1. A support for a tubeless tire comprising two axially spaced annular members composed of moulded elastomeric material for engaging opposite internal surfaces of the sidewalls of a tire, and support elements extending radially inwardly from the annular members retaining the annular members axially spaced from each other and in use engaging a wheel rim to space the annular members radially therefrom, each annular member being arranged to be compressed

between a bight formed by a collapsed side wall of the tire and formed to provide increasing resistance to radial compression in the bight in an axial direction from its inner side toward its outer side, whereby the compressive forces exerted by the bights urge the annular members away from each other.

2. A support according to Claim 1, in which: the annular members each has an axially outer generally radially extending side surface and an axially inner generally radially extending side surface, and a groove extending axially outwardly from its inner side surface the groove decreasing in radial width toward the bottom thereof to accommodate the radial compression of the annular member.

3. A support according to Claim 2, in which: the axially extending sides of each annular member are inclined relative to one another so that the planar projections of the axial sides intersect outwardly of the axially outer radial surface when the annular member is uncompressed and inwardly of the outer radial surface when radially compressed.

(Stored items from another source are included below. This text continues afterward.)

(** Lines 217 to 224 of the source: everything [generateKey] checks before
    it creates the native key. *)
Definition generateKey_validate (arguments : list value) : M unit :=
  let algorithm := arg 0 arguments in
  let extractable := arg 1 arguments in
  let keyUsages := arg 2 arguments in
  if negb (Nat.eqb (length arguments) 3)
  then throw (ExpectedArguments 3 (length arguments))
  else
    allowOnlyKeys algorithm ["name"; "namedCurve"];;
    name ← getProp algorithm "name";
    allowOnlyValues name ["ECDH"] "algorithm.name";;
    namedCurve ← getProp algorithm "namedCurve";
    allowOnlyValues namedCurve ["P-256"] "algorithm.namedCurve";;
    checkType extractable TBoolean "extractable" false;;
    checkType keyUsages TArray "keyUsages" false.

End SubtleCrypto.

(** ** Notions the statements use *)

(** A byte buffer, or a view with non-float elements over one. *)
Definition isBufferLike (h : heap) (v : value) : bool :=
  match v with
  | VRef l =>
      match h !! l with
      | Some (OArrayBuffer _) => true
      | Some (OView vw) => negb (isFloatArray (view_kind vw))
      | _ => false
      end
  | _ => false
  end.

Definition bufferBytes (h : heap) (buffer : loc) : list byte :=
  match h !! buffer with
  | Some (OArrayBuffer bytes) => bytes
  | _ => []
  end.

(** The bytes a view shows: its window on its buffer. *)
Definition viewBytes (h : heap) (vw : view) : list byte :=
  take (view_byteLength vw) (drop (view_byteOffset vw) (bufferBytes h (view_buffer vw))).

(** A structured descriptor: a plain object with the given [name] field. *)
Definition descriptorNamed (h : heap) (algorithm : value) (name : string) : Prop :=
  exists l fields,
    algorithm = VRef l /\ h !! l = Some (ORecord fields) /\
    lookupField "name" fields = VStr name.



(** What a descriptor that [importKey] lets through looks like. *)
Definition acceptedDescriptor (fields : list (string * value)) : Prop :=
  (lookupField "name" fields = VStr "ECDH"
   /\ lookupField "namedCurve" fields = VStr "P-256"
   /\ List.find (fun k => negb (inb k ["name"; "namedCurve"])) (map fst fields) = None)
  \/ (lookupField "name" fields = VStr "AES-GCM"
      /\ List.find (fun k => negb (inb k ["name"])) (map fst fields) = None).

(** Lines 92 to 94 of the source, read off the heap: a plain object whose
    only key is [name] stands for that name, anything else for itself. *)
Definition collapsed (h : heap) (algorithm : value) : value :=
  match algorithm with
  | VRef l =>
      match h !! l with
      | Some (ORecord [(k, v)]) => if String.eqb k "name" then v else algorithm
      | _ => algorithm
      end
  | _ => algorithm
  end.

(** No key of the record is outside [allowedKeys]. *)
Definition keysWithin (allowedKeys : list string) (fields : list (string * value)) : Prop :=
  List.find (fun k => negb (inb k allowedKeys)) (map fst fields) = None.

(** What [checkDeriveAlgorithm] lets through: the bare string ["HKDF"], an
    ECDH descriptor with its curve and the peer's public key, or an HKDF
    descriptor with its hash, salt and info. *)
Definition acceptedDeriveAlgorithm (h : heap) (algorithm : value) : Prop :=
  algorithm = VStr "HKDF"
  \/ exists l fields,
       algorithm = VRef l /\ h !! l = Some (ORecord fields)
       /\ keysWithin ["name"; "namedCurve"; "public"; "hash"; "salt"; "info"] fields
       /\ ((lookupField "name" fields = VStr "ECDH"
            /\ lookupField "namedCurve" fields = VStr "P-256"
            /\ hasType h (lookupField "public" fields) TCryptoKey = true)
           \/ (lookupField "name" fields = VStr "HKDF"
               /\ hasType h (lookupField "hash" fields) TString = true
               /\ hasType h (getBuffer h (lookupField "salt" fields)) TArrayBuffer = true
               /\ hasType h (getBuffer h (lookupField "info" fields)) TArrayBuffer = true)).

4. A support according to any one of claims 1 to 3 in which: the support elements comprise a plurality of resilient equally spaced spokes.

5. A support according to Claim 4, in which: the spokes supporting one annular member are each integrally molded to a spoke supporting the other annular member adjacent the wheel rim.

6. A support according to Claim 4 in which: the spokes supporting one annular member are joined, by clamping means, to the spokes supporting the other annular member adjacent the wheel rim.

7. A support according to Claim 6, in which: the clamping means is adapted to engage the wheel rim.

8. A support according to any one of claims 1 to 7 in which: each annular member is of generally trapezoidal cross section.

9. A support for a tubeless tire substantially as hereinbefore described and as illustrated in Figures 1 to 3, or Figure 4 or Figure 5 of the drawings.

10. A road wheel assembly comprising a wheel, a tubeless tire casing mounted on the wheel, and a support according to any one of claims 1 to 8 mounted on the wheel within the tire casing with the support elements engaging the wheel rim and the annular members lying in contact with the inner sidewalls of the tire casing.